>>>>>

Lemma chain_app p l1 l2 hi :
  chain p (l1 ++ l2) hi ↔ chain p l1 hi ∧ chain (last_end p l1) l2 hi.
Proof. revert p. induction l1 as [|b l1 IH]; simpl; intros p; [tauto|]. rewrite IH. tauto. Qed.

Lemma last_end_app p l1 l2 : last_end p (l1 ++ l2) = last_end (last_end p l1) l2.
Proof. revert p. induction l1; simpl; auto. Qed.

Lemma chain_weaken p p' l hi hi' : p' <= p → hi <= hi' → chain p l hi → chain p' l hi'.
Proof.
  revert p p'. induction l as [|b l IH]; simpl; intros p p'; [done|].
  intros ?? (?&?&?&?). repeat split; try lia. by eapply IH; [| |done].
Qed.

Lemma last_end_ge p l hi : chain p l hi → p <= last_end p l.
Proof.
  revert p. induction l as [|b l IH]; simpl; intros p; [lia|].
  intros (?&?&?&?%IH). unfold fb_end in *. lia.
Qed.

Lemma last_end_le p l hi : p <= hi → chain p l hi → last_end p l <= hi.
Proof. revert p. induction l as [|b l IH]; simpl; intros p; [lia|]. naive_solver. Qed.

Lemma chain_elem p l hi b :
  chain p l hi → b ∈ l →
  p < fb_start b ∧ 0 < fb_size b ∧ fb_end b <= hi ∧ fb_end b <= last_end p l.
Proof.
  revert p. induction l as [|c l IH]; simpl; intros p; [set_solver|].
  intros (?&?&?&Hc) [->|Hb]%elem_of_cons.
  - pose proof (last_end_ge _ _ _ Hc). lia.
  - destruct (IH _ Hc Hb). unfold fb_end in *. lia.
Qed.

Lemma chain_pair p l hi b c :
  chain p l hi → b ∈ l → c ∈ l →
  b = c ∨ fb_end b < fb_start c ∨ fb_end c < fb_start b.
Proof.
  revert p. induction l as [|d l IH]; simpl; intros p; [set_solver|].
  intros (?&?&?&Hc) [->|Hb]%elem_of_cons [->|Hd]%elem_of_cons; eauto.
  - pose proof (chain_elem _ _ _ _ Hc Hd). lia.
  - pose proof (chain_elem _ _ _ _ Hc Hb). lia.
Qed.

Lemma free_at_nil x : free_at [] x ↔ False.
Proof. unfold free_at. set_solver. Qed.
Lemma free_at_cons b l x : free_at (b :: l) x ↔ in_block b x ∨ free_at l x.
Proof. unfold free_at. set_solver. Qed.
Lemma free_at_app l1 l2 x : free_at (l1 ++ l2) x ↔ free_at l1 x ∨ free_at l2 x.
Proof. unfold free_at. set_solver. Qed.

#[export] Hint Rewrite free_at_nil free_at_cons free_at_app : py_arith.

Lemma chain_free p l hi x : chain p l hi → free_at l x → p < x < hi ∧ x < last_end p l.
Proof.
  intros Hc (b & Hb & Hx). pose proof (chain_elem _ _ _ _ Hc Hb).
  unfold in_block in Hx. lia.
Qed.

(** A contiguous free run lies in one block, because blocks are coalesced. *)
Lemma run_in_block p l hi a n :
  chain p l hi → 0 < n → run_free l a n →
  ∃ b, b ∈ l ∧ fb_start b <= a ∧ a + n <= fb_end b.
Proof.
  intros Hc Hn Hrun. destruct (Hrun a) as (b & Hb & Ha); [lia|].
  exists b. unfold in_block in Ha. split_and!; [done|lia|].
  destruct (decide (a + n <= fb_end b)); [done|].
  destruct (Hrun (fb_end b)) as (c & Hcl & Hx); [lia|]. unfold in_block in Hx.
  pose proof (chain_elem _ _ _ _ Hc Hcl). pose proof (chain_elem _ _ _ _ Hc Hb).
  destruct (chain_pair _ _ _ _ _ Hc Hb Hcl) as [->|?]; unfold fb_end in *; lia.
Qed.

(** A chain is the canonical representation of its set of free addresses. *)
Lemma chain_canonical p hi l1 l2 :
  chain p l1 hi → chain p l2 hi → (∀ x, free_at l1 x ↔ free_at l2 x) → l1 = l2.
Proof.
  revert p l2. induction l1 as [|b l1 IH]; intros p [|c l2]; [done| | |].
  - intros _ (?&?&_) Heq. exfalso. apply (free_at_nil (fb_start c)), Heq, free_at_cons.
    left. unfold in_block, fb_end. lia.
  - intros (?&?&_) _ Heq. exfalso. apply (free_at_nil (fb_start b)), Heq, free_at_cons.
    left. unfold in_block, fb_end. lia.
  - simpl. intros (?&?&?&Hc1) (?&?&?&Hc2) Heq.
    assert (∀ x, in_block b x → in_block c x ∨ fb_end c < x ∧ free_at l2 x) as Hb.
    { intros x Hx. destruct (proj1 (free_at_cons c l2 x)) as [?|Hf].
      - apply Heq, free_at_cons. by left.
      - by left.
      - right. pose proof (chain_free _ _ _ _ Hc2 Hf). split; [lia|done]. }
    assert (∀ x, in_block c x → in_block b x ∨ fb_end b < x ∧ free_at l1 x) as Hd.
    { intros x Hx. destruct (proj1 (free_at_cons b l1 x)) as [?|Hf].
      - apply Heq, free_at_cons. by left.
      - by left.
      - right. pose proof (chain_free _ _ _ _ Hc1 Hf). split; [lia|done]. }
    assert (b = c) as ->.
    { unfold in_block, fb_end in *. destruct b as [s1 n1], c as [s2 n2]; simpl in *.
      destruct (Hb s1), (Hd s2); try lia. assert (s1 = s2) as -> by lia. f_equal.
      destruct (Z.lt_trichotomy n1 n2) as [?|[?|?]]; [|done|].
      - destruct (Hd (s2 + n1)); lia.
      - destruct (Hb (s2 + n2)); lia. }
    f_equal. apply (IH (fb_end c)); [done|done|]. intros x. specialize (Heq x).
    rewrite !free_at_cons in Heq. split; intros Hf.
    + pose proof (chain_free _ _ _ _ Hc1 Hf). unfold in_block in Heq.
      destruct (proj1 Heq) as [?|?]; [by right|lia|done].
    + pose proof (chain_free _ _ _ _ Hc2 Hf). unfold in_block in Heq.
      destruct (proj2 Heq) as [?|?]; [by right|lia|done].
Qed.
Lemma tma_batched_heap shapes dtypes n fmt s r s' :
  tma_inv s → tma_batched_allocate shapes dtypes n fmt s = Ret (r, s') → same_heap s s'.
Proof.
  intros Hinv Ha. destruct (tma_batched_raw _ _ _ _ _ _ _ Hinv Ha) as [->|(Hn & raw & Hsz & Hraw)]; [done|].
  unfold tma_batched_allocate in Ha. rewrite Hsz in Ha. simpl in Ha.
  pose proof (aligned_pos _ _ (inv_wf _ _ (tinv_am _ Hinv)) Hraw) as Hu.
  rewrite <-(Z2Nat.id n Hn), batched_is_iterated in Ha by (done || apply Hinv).
  destruct (allocate_n _ _ _) as [[rs am']|e] eqn:E; [|by destruct e; simplify_eq].
  destruct (am_inv_alloc_n _ _ _ _ _ _ (tinv_am _ Hinv) Hu E) as (_ & _ & _ & ? & ?).
  destruct (new_objs _ _ _ _ _ _) as [[??]?]. by simplify_eq.
Qed.

Lemma tma_step_heap s s' : tma_step s s' → tma_inv s → same_heap s s'.
Proof.
  intros Hstep Hinv. destruct Hstep as [shapes dtypes fmt s r s' Ha|shapes dtypes n fmt s r s' Ha|
    i s s' Hf|ids s s' Hf|i s|i s s' Hf|i s|i s s' Hf].
  - by eapply tma_allocate_heap.
  - by eapply tma_batched_heap.
  - by eapply tma_free_heap.
  - destruct (tma_batched_free_ok ids s Hinv) as (s1 & E & _ & _ & _ & ?). rewrite E in Hf. by simplify_eq.
  - unfold ref_count_up. by case_match.
  - unfold ref_count_down in Hf. destruct (tma_objs s !! i) eqn:Hi; [|by simplify_eq].
    destruct (_ && _) in Hf; [|by simplify_eq]. eapply tma_free_heap in Hf; [done|]. by eapply update_obj_inv.
  - unfold pin. by case_match.
  - unfold unpin in Hf. destruct (tma_objs s !! i) as [o|] eqn:Hi; [|by simplify_eq].
    set (s1 := update_obj i _ s) in Hf. assert (tma_inv s1) as Hinv1 by (by eapply update_obj_inv).
    assert (same_heap s s1) as [Hs1 Ha1] by done. clearbody s1.
    destruct (if _ && _ then _ else _) as [s2|] eqn:E in Hf; [|done]. simpl in Hf.
    assert (same_heap s1 s2) as [Hs2 Ha2].
    { destruct (_ && _) in E; [by eapply tma_free_heap|by simplify_eq]. }
    destruct (_ <? 0) in Hf; [destruct (tma_objs s2 !! i)|]; simplify_eq; split; simpl; congruence.
Qed.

<<<<<

All lines in the listing above from the line containing "Lemma free_at_nil x : free_at [] x ↔ False." to the line containing "intros Hc Hn", inclusive, should be retyped exactly; no other lines should appear.

WORKED SOLUTION —
Lemma free_at_nil x : free_at [] x ↔ False.
Proof. unfold free_at. set_solver. Qed.
Lemma free_at_cons b l x : free_at (b :: l) x ↔ in_block b x ∨ free_at l x.
Proof. unfold free_at. set_solver. Qed.
Lemma free_at_app l1 l2 x : free_at (l1 ++ l2) x ↔ free_at l1 x ∨ free_at l2 x.
Proof. unfold free_at. set_solver. Qed.

#[export] Hint Rewrite free_at_nil free_at_cons free_at_app : py_arith.

Lemma chain_free p l hi x : chain p l hi → free_at l x → p < x < hi ∧ x < last_end p l.
Proof.
  intros Hc (b & Hb & Hx). pose proof (chain_elem _ _ _ _ Hc Hb).
  unfold in_block in Hx. lia.
Qed.

(** A contiguous free run lies in one block, because blocks are coalesced. *)
Lemma run_in_block p l hi a n :
  chain p l hi → 0 < n → run_free l a n →
  ∃ b, b ∈ l ∧ fb_start b <= a ∧ a + n <= fb_end b.
Proof.
  intros Hc Hn Hrun. destruct (Hrun a) as (b & Hb & Ha); [lia|].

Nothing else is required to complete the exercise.